── Material shown
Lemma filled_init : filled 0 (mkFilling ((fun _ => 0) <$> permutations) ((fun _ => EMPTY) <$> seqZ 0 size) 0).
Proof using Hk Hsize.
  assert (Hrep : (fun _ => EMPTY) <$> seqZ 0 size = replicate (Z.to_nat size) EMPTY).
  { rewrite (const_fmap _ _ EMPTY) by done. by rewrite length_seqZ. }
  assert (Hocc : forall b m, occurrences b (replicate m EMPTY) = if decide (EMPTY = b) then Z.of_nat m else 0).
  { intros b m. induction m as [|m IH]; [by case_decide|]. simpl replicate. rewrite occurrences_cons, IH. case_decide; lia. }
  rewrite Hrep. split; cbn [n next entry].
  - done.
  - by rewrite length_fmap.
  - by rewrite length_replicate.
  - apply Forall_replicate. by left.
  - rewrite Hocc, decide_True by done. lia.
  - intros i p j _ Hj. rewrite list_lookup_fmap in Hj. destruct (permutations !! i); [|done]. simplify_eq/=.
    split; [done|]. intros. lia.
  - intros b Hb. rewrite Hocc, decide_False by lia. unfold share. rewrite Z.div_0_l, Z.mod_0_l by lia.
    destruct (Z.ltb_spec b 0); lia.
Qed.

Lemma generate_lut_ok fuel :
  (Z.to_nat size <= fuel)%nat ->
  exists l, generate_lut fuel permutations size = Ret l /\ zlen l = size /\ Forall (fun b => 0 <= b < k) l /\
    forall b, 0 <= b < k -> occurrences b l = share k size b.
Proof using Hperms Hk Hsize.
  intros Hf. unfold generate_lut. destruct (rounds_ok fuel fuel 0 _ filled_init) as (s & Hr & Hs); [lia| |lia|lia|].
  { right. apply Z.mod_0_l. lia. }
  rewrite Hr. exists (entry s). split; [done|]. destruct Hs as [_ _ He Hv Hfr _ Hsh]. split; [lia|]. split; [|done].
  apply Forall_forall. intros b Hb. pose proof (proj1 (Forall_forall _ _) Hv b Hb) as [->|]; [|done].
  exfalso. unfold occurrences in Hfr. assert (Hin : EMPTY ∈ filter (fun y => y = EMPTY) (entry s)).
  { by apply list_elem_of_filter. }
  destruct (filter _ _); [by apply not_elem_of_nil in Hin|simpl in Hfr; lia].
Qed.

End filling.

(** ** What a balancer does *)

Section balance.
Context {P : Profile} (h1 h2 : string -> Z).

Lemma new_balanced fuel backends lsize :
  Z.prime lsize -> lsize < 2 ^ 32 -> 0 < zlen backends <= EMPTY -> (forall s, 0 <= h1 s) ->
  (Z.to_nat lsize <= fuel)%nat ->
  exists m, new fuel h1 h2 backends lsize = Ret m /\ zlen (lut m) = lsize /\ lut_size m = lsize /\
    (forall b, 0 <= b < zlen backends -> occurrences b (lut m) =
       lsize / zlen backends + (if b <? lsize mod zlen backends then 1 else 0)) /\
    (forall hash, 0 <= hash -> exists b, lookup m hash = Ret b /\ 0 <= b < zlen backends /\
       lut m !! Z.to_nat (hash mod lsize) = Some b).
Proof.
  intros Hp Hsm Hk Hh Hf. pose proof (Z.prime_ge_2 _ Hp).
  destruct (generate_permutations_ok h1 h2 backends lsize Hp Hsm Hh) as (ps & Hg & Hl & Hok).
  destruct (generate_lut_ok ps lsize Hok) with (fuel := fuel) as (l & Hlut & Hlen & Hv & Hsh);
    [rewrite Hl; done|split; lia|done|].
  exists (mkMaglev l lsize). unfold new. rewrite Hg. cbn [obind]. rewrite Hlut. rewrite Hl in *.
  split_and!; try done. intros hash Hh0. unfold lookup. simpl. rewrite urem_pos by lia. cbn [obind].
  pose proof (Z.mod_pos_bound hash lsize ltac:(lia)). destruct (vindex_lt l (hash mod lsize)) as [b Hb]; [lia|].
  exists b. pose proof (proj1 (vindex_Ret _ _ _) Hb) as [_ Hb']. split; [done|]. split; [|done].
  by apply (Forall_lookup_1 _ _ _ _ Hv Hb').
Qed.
────
Problem description
Copy the records word for word.

Result for this exercise
Lemma filled_init : filled 0 (mkFilling ((fun _ => 0) <$> permutations) ((fun _ => EMPTY) <$> seqZ 0 size) 0).
Proof using Hk Hsize.
  assert (Hrep : (fun _ => EMPTY) <$> seqZ 0 size = replicate (Z.to_nat size) EMPTY).
  { rewrite (const_fmap _ _ EMPTY) by done. by rewrite length_seqZ. }
  assert (Hocc : forall b m, occurrences b (replicate m EMPTY) = if decide (EMPTY = b) then Z.of_nat m else 0).
  { intros b m. induction m as [|m IH]; [by case_decide|]. simpl replicate. rewrite occurrences_cons, IH. case_decide; lia. }
  rewrite Hrep. split; cbn [n next entry].
  - done.
  - by rewrite length_fmap.
  - by rewrite length_replicate.
  - apply Forall_replicate. by left.
  - rewrite Hocc, decide_True by done. lia.
  - intros i p j _ Hj. rewrite list_lookup_fmap in Hj. destruct (permutations !! i); [|done]. simplify_eq/=.
    split; [done|]. intros. lia.
  - intros b Hb. rewrite Hocc, decide_False by lia. unfold share. rewrite Z.div_0_l, Z.mod_0_l by lia.
    destruct (Z.ltb_spec b 0); lia.
Qed.

Lemma generate_lut_ok fuel :
  (Z.to_nat size <= fuel)%nat ->
  exists l, generate_lut fuel permutations size = Ret l /\ zlen l = size /\ Forall (fun b => 0 <= b < k) l /\
    forall b, 0 <= b < k -> occurrences b l = share k size b.
Proof using Hperms Hk Hsize.
  intros Hf. unfold generate_lut. destruct (rounds_ok fuel fuel 0 _ filled_init) as (s & Hr & Hs); [lia| |lia|lia|].
  { right. apply Z.mod_0_l. lia. }
  rewrite Hr. exists (entry s). split; [done|]. destruct Hs as [_ _ He Hv Hfr _ Hsh]. split; [lia|]. split; [|done].
  apply Forall_forall. intros b Hb. pose proof (proj1 (Forall_forall _ _) Hv b Hb) as [->|]; [|done].
  exfalso. unfold occurrences in Hfr. assert (Hin : EMPTY ∈ filter (fun y => y = EMPTY) (entry s)).
  { by apply list_elem_of_filter. }
  destruct (filter _ _); [by apply not_elem_of_nil in Hin|simpl in Hfr; lia].
Qed.

End filling.

(** ** What a balancer does *)

Section balance.
Context {P : Profile} (h1 h2 : string -> Z).

Lemma new_balanced fuel backends lsize :
  Z.prime lsize -> lsize < 2 ^ 32 -> 0 < zlen backends <= EMPTY -> (forall s, 0 <= h1 s) ->
  (Z.to_nat lsize <= fuel)%nat ->
  exists m, new fuel h1 h2 backends lsize = Ret m /\ zlen (lut m) = lsize /\ lut_size m = lsize /\
    (forall b, 0 <= b < zlen backends -> occurrences b (lut m) =
       lsize / zlen backends + (if b <? lsize mod zlen backends then 1 else 0)) /\
    (forall hash, 0 <= hash -> exists b, lookup m hash = Ret b /\ 0 <= b < zlen backends /\
       lut m !! Z.to_nat (hash mod lsize) = Some b).
Proof.
  intros Hp Hsm Hk Hh Hf. pose proof (Z.prime_ge_2 _ Hp).
  destruct (generate_permutations_ok h1 h2 backends lsize Hp Hsm Hh) as (ps & Hg & Hl & Hok).
  destruct (generate_lut_ok ps lsize Hok) with (fuel := fuel) as (l & Hlut & Hlen & Hv & Hsh);
    [rewrite Hl; done|split; lia|done|].
  exists (mkMaglev l lsize). unfold new. rewrite Hg. cbn [obind]. rewrite Hlut. rewrite Hl in *.
  split_and!; try done. intros hash Hh0. unfold lookup. simpl. rewrite urem_pos by lia. cbn [obind].
  pose proof (Z.mod_pos_bound hash lsize ltac:(lia)). destruct (vindex_lt l (hash mod lsize)) as [b Hb]; [lia|].
  exists b. pose proof (proj1 (vindex_Ret _ _ _) Hb) as [_ Hb']. split; [done|]. split; [|done].
  by apply (Forall_lookup_1 _ _ _ _ Hv Hb').
Qed.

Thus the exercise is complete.